Each line of the data below from the one holding "Delete _ => true" to the one holding "shared-memory region, every", inclusive, is to be reproduced exactly; no other line belongs in the answer.

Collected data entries
----
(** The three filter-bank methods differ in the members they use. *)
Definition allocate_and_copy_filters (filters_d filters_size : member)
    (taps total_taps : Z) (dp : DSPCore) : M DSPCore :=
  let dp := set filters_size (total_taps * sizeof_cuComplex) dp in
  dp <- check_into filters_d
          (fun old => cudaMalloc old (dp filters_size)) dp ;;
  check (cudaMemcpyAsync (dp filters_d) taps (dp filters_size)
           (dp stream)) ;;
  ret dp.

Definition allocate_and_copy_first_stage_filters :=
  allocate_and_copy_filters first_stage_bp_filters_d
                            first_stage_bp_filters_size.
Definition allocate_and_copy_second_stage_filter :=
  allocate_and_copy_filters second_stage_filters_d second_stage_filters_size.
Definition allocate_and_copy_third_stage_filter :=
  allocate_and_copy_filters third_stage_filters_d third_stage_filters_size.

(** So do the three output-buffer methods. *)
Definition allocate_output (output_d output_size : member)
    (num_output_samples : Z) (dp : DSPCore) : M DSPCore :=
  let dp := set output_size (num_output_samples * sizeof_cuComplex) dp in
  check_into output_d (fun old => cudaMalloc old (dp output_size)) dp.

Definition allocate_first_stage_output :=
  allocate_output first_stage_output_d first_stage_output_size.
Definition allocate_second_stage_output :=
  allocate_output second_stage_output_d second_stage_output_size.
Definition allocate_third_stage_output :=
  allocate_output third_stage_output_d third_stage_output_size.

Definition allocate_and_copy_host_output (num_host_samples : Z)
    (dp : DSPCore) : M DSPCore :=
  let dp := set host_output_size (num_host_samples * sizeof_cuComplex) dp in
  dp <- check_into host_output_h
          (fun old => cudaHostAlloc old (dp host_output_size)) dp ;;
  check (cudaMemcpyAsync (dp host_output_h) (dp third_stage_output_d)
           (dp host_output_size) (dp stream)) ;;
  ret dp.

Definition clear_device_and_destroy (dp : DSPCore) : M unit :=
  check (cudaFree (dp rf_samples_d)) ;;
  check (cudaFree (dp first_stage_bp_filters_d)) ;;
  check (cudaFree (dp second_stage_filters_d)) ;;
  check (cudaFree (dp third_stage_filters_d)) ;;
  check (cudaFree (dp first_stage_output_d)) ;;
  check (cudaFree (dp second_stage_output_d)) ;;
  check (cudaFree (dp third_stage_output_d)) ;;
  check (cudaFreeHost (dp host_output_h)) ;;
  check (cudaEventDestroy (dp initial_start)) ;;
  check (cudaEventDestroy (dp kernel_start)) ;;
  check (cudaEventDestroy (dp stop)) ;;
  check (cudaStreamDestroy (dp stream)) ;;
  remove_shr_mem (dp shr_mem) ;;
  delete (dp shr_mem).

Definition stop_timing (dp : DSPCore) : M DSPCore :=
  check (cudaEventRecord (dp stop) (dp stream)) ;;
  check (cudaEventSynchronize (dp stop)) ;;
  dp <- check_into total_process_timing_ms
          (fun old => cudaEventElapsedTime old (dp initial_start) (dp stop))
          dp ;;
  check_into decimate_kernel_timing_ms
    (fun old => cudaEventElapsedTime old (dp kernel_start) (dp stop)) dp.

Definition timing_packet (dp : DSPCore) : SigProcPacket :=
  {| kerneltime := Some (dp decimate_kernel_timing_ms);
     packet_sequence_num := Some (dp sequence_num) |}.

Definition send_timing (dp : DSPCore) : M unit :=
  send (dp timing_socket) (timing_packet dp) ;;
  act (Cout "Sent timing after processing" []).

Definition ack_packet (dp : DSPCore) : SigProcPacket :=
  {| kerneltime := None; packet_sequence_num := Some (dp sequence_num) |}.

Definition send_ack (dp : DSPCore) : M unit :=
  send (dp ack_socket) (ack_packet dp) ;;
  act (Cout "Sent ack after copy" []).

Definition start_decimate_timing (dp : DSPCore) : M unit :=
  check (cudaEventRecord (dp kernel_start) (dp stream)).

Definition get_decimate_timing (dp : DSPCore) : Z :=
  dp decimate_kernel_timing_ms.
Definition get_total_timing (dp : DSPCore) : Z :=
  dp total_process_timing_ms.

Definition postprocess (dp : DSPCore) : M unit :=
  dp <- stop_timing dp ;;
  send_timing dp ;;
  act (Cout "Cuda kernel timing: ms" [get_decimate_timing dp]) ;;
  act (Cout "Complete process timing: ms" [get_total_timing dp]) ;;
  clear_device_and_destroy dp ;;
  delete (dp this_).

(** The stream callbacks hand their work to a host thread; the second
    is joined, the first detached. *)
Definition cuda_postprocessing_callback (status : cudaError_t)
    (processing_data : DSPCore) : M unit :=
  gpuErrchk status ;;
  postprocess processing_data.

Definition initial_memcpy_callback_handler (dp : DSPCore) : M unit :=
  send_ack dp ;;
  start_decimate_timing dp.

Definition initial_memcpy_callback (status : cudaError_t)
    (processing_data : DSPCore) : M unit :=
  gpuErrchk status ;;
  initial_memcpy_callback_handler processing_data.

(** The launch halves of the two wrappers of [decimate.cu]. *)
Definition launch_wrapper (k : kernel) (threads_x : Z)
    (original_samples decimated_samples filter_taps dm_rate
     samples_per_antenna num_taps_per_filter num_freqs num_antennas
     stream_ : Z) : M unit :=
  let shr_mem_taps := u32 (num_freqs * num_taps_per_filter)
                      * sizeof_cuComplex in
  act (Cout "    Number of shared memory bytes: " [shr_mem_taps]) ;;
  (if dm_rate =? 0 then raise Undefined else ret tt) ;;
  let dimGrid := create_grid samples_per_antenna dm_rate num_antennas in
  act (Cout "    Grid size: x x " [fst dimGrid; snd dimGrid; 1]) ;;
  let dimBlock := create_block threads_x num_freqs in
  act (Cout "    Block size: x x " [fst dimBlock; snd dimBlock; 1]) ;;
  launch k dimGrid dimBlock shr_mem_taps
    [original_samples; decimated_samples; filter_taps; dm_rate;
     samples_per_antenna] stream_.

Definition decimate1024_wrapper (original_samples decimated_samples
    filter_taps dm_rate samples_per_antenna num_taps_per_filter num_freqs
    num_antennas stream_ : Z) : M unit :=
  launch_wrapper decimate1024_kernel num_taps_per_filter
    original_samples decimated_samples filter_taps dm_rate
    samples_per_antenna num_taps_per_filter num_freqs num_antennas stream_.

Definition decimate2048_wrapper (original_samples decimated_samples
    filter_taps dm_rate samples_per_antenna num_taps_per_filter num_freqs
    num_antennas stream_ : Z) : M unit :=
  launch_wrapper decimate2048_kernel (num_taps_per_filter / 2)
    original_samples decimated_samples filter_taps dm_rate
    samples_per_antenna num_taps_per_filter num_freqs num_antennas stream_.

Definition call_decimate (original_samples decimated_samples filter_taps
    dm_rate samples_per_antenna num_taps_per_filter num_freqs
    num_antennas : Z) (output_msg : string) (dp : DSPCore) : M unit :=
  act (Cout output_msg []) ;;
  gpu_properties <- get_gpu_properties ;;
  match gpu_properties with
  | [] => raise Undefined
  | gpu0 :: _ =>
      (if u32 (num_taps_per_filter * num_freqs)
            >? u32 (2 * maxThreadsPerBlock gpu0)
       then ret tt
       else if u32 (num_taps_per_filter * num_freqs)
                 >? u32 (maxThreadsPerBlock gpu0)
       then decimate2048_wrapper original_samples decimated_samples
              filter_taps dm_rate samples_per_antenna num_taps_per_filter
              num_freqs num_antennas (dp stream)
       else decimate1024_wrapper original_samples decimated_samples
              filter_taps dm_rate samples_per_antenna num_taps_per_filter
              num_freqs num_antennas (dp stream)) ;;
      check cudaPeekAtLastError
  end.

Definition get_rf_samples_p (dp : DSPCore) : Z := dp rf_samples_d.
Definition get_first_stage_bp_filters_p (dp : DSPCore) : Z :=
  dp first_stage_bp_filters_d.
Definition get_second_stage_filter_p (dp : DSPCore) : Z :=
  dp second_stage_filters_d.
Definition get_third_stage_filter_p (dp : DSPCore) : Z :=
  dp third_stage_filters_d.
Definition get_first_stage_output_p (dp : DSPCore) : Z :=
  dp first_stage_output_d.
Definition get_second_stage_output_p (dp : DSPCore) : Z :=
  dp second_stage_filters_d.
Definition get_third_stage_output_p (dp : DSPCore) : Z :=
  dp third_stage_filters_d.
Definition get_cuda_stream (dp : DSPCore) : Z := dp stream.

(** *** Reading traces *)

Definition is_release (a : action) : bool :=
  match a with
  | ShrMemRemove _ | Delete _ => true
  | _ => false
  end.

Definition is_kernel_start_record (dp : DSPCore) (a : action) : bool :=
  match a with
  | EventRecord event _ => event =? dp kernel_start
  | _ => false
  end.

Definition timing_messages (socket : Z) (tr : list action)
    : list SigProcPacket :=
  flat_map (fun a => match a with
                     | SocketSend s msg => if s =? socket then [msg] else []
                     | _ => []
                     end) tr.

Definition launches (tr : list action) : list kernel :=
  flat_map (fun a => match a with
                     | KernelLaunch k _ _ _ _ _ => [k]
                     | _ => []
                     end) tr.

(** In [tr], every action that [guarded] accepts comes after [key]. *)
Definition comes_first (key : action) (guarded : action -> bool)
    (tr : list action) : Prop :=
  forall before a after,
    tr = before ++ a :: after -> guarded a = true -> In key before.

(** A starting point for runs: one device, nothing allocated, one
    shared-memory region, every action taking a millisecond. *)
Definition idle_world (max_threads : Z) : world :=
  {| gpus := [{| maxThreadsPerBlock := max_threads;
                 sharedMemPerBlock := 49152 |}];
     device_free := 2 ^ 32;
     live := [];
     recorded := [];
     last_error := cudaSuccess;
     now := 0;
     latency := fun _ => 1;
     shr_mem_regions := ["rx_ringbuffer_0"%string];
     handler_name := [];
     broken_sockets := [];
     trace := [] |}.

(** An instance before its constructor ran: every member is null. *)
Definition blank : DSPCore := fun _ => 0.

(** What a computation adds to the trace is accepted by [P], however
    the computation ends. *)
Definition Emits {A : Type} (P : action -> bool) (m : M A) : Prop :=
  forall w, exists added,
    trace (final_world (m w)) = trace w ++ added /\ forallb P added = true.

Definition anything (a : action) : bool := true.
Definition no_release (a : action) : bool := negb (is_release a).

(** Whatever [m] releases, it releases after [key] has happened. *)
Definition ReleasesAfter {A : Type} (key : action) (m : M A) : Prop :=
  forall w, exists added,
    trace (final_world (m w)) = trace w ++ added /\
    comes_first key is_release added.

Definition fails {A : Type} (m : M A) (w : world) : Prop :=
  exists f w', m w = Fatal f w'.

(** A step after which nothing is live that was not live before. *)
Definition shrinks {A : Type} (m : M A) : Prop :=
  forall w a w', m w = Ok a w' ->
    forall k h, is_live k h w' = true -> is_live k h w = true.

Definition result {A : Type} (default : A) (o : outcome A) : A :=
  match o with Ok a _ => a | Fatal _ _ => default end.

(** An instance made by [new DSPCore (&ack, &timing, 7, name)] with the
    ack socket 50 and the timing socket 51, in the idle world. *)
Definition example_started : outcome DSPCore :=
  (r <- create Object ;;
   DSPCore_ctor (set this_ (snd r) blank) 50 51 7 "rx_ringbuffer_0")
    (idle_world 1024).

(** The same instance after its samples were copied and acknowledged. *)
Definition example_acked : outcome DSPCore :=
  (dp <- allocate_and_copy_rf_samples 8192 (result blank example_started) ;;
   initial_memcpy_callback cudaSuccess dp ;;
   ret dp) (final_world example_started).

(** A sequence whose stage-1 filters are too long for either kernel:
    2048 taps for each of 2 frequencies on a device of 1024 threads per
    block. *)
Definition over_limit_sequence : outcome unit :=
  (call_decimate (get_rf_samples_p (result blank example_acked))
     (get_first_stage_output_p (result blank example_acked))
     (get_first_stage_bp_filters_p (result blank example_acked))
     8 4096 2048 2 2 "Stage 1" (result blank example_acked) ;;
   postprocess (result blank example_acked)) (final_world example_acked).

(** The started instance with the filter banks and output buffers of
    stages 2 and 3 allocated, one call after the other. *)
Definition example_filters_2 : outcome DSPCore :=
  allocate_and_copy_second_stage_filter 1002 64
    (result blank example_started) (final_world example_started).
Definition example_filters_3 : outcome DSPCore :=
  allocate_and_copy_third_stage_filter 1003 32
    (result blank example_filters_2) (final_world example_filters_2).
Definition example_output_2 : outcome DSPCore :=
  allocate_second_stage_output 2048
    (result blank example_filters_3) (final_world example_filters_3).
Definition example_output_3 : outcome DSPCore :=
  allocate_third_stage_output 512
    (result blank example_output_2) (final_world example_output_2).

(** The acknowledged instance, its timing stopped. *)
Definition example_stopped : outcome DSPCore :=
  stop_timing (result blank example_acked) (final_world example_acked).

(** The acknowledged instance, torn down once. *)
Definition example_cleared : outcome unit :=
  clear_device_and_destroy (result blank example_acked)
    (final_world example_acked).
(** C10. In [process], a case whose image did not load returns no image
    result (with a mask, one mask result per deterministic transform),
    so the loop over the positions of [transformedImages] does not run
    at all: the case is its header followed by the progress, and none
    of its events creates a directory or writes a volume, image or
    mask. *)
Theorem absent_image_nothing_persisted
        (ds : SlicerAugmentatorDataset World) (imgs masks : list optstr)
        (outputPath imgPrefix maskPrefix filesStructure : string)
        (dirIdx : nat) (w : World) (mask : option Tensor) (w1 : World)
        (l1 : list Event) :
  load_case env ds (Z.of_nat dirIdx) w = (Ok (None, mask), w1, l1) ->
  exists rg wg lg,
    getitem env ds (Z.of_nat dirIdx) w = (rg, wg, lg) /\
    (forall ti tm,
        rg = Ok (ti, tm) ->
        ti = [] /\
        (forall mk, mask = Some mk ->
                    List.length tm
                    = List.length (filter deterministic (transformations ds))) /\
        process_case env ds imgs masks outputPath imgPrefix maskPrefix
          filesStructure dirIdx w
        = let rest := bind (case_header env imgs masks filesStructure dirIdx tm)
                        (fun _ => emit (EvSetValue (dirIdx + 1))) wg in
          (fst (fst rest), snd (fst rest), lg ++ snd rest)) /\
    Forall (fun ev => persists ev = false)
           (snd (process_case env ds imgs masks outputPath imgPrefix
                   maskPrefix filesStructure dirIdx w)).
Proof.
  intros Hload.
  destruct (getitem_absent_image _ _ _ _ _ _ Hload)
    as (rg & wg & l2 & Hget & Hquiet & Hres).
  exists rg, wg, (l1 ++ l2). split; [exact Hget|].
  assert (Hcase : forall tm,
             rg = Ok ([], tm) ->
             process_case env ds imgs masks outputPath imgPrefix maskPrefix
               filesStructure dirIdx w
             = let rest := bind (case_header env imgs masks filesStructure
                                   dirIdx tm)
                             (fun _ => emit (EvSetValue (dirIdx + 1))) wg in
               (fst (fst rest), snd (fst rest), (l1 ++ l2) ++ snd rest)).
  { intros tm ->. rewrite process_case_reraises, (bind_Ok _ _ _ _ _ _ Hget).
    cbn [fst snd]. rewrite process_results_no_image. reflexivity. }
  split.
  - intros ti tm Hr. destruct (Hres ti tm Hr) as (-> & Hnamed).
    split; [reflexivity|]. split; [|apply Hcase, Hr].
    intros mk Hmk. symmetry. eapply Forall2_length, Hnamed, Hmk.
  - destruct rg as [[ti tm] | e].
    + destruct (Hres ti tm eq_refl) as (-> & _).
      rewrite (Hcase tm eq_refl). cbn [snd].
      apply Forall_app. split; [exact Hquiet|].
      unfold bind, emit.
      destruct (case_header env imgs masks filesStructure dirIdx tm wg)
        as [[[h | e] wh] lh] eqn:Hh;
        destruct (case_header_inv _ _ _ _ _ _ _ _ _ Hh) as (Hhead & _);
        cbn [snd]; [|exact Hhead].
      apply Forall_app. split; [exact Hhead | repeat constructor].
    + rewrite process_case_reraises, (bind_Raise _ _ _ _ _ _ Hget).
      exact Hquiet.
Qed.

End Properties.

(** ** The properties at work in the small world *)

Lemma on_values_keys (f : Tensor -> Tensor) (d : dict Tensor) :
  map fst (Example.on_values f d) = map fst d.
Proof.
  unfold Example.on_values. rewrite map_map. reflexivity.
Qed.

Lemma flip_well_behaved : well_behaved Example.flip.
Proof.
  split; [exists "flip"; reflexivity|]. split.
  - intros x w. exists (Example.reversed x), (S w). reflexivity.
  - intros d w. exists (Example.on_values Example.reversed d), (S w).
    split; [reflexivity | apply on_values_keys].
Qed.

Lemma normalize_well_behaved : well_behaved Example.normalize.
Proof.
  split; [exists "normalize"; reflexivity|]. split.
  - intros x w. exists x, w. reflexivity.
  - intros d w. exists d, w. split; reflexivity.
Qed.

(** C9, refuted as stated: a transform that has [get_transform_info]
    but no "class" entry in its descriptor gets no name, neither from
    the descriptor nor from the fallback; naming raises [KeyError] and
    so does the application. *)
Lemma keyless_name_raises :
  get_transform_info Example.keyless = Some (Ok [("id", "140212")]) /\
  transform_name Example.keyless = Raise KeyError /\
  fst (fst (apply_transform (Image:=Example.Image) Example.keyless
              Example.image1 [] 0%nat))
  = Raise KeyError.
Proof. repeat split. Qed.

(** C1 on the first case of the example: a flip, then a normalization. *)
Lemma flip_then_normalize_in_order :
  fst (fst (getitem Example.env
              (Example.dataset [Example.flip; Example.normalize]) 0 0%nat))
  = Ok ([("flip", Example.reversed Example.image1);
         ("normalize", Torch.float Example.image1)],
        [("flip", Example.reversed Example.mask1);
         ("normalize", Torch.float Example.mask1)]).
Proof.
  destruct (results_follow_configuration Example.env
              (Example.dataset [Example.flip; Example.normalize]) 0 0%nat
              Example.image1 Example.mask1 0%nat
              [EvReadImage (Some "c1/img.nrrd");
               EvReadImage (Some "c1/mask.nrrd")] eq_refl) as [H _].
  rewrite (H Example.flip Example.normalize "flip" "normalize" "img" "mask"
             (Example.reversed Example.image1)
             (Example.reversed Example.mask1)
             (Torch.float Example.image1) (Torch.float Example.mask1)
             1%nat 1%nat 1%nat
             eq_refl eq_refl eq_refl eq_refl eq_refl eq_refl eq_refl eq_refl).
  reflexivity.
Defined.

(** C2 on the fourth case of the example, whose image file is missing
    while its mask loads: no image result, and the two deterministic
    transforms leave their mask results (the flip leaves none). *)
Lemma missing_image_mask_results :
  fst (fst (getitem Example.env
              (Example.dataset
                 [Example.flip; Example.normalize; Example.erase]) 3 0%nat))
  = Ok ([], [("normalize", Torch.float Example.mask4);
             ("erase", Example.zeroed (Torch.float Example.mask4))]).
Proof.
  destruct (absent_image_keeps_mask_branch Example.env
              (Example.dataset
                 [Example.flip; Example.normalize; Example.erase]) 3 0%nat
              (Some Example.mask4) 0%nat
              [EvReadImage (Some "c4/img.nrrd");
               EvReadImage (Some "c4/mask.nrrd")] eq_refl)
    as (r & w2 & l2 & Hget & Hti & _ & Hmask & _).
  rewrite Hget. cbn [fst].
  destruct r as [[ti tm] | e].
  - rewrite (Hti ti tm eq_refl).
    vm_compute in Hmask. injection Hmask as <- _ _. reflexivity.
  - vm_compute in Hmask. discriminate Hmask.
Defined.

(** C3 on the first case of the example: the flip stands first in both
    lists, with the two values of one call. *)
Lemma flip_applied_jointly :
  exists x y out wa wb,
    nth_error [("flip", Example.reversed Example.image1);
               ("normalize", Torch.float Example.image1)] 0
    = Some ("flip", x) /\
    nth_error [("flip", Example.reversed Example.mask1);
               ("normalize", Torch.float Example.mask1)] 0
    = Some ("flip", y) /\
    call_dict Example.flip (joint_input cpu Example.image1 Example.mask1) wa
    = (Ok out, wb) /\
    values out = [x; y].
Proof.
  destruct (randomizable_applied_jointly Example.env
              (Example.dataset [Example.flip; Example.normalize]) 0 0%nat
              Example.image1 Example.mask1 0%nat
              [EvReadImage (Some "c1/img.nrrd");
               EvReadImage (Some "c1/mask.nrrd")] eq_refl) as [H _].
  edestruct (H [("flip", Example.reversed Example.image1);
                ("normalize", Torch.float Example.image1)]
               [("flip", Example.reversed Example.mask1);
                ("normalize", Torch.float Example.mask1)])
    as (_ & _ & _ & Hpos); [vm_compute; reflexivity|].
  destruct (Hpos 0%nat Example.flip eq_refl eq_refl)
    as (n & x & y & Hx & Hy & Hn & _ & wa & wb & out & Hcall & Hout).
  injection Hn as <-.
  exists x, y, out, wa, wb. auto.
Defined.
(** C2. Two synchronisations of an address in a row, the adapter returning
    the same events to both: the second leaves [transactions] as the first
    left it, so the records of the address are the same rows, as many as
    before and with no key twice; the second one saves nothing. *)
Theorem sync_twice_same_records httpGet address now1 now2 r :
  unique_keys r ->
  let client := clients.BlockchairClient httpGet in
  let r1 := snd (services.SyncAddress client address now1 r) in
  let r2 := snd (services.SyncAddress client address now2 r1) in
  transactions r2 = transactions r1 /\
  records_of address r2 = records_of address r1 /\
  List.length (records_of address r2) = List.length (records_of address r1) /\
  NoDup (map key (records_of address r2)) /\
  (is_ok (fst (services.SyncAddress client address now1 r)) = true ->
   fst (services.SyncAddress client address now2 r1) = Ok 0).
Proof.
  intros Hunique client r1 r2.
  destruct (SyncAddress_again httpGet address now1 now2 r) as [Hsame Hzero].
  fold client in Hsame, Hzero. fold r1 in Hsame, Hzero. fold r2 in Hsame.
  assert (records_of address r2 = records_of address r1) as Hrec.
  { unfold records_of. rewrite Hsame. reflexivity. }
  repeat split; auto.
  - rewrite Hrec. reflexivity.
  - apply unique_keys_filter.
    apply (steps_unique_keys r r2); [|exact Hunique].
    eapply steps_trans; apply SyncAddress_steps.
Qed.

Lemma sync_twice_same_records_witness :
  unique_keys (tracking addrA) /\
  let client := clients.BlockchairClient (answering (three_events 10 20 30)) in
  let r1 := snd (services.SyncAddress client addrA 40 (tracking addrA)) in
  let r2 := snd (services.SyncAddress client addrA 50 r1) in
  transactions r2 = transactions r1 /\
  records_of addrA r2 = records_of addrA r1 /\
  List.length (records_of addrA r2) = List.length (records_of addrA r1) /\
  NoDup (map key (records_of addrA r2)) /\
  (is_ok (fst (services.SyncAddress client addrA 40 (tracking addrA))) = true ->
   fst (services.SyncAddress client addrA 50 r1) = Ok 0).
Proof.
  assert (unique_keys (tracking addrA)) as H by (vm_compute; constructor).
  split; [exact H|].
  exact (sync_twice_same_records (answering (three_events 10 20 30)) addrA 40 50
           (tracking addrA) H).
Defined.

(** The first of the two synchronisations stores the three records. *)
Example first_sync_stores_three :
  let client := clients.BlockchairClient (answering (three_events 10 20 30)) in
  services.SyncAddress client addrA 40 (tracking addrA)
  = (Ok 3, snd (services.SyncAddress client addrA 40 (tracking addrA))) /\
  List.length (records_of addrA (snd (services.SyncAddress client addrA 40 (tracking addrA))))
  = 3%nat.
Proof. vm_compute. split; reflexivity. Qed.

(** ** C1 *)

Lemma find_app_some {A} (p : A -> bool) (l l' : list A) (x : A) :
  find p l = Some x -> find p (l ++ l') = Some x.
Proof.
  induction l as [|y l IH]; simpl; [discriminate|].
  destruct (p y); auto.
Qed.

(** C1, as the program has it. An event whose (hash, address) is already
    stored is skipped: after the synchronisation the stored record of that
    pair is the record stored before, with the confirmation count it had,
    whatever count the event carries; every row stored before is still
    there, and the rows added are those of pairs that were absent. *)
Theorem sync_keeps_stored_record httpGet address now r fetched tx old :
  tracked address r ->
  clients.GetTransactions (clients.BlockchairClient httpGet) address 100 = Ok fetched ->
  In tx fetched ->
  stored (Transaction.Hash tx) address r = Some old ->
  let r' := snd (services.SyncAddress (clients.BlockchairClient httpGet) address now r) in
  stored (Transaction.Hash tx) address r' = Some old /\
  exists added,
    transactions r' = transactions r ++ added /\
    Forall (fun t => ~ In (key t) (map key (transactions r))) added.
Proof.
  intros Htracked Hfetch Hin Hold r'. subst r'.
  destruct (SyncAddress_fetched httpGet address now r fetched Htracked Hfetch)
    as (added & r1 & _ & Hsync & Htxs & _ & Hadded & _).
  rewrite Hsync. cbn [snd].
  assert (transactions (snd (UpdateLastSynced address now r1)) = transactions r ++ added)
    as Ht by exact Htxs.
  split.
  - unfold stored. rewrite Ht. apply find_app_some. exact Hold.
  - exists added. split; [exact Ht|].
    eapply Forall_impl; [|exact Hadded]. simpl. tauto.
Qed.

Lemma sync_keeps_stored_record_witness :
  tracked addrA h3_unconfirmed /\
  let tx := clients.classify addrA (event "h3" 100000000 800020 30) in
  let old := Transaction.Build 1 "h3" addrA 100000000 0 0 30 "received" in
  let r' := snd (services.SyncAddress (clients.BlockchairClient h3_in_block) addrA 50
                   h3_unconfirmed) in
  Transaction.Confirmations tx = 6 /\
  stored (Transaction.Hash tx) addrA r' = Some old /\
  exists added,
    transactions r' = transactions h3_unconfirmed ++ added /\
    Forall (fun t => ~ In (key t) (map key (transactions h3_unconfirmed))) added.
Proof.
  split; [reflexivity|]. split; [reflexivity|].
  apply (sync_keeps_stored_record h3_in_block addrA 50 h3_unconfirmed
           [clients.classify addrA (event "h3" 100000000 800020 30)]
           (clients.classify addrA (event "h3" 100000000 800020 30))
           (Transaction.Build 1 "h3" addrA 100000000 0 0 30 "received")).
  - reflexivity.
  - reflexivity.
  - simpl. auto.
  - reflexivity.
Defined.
----
■ **TASK OUTPUT**
  | ShrMemRemove _ | Delete _ => true
  | _ => false
  end.

Definition is_kernel_start_record (dp : DSPCore) (a : action) : bool :=
  match a with
  | EventRecord event _ => event =? dp kernel_start
  | _ => false
  end.

Definition timing_messages (socket : Z) (tr : list action)
    : list SigProcPacket :=
  flat_map (fun a => match a with
                     | SocketSend s msg => if s =? socket then [msg] else []
                     | _ => []
                     end) tr.

Definition launches (tr : list action) : list kernel :=
  flat_map (fun a => match a with
                     | KernelLaunch k _ _ _ _ _ => [k]
                     | _ => []
                     end) tr.

(** In [tr], every action that [guarded] accepts comes after [key]. *)
Definition comes_first (key : action) (guarded : action -> bool)
    (tr : list action) : Prop :=
  forall before a after,
    tr = before ++ a :: after -> guarded a = true -> In key before.

(** A starting point for runs: one device, nothing allocated, one
    shared-memory region, every action taking a millisecond. *)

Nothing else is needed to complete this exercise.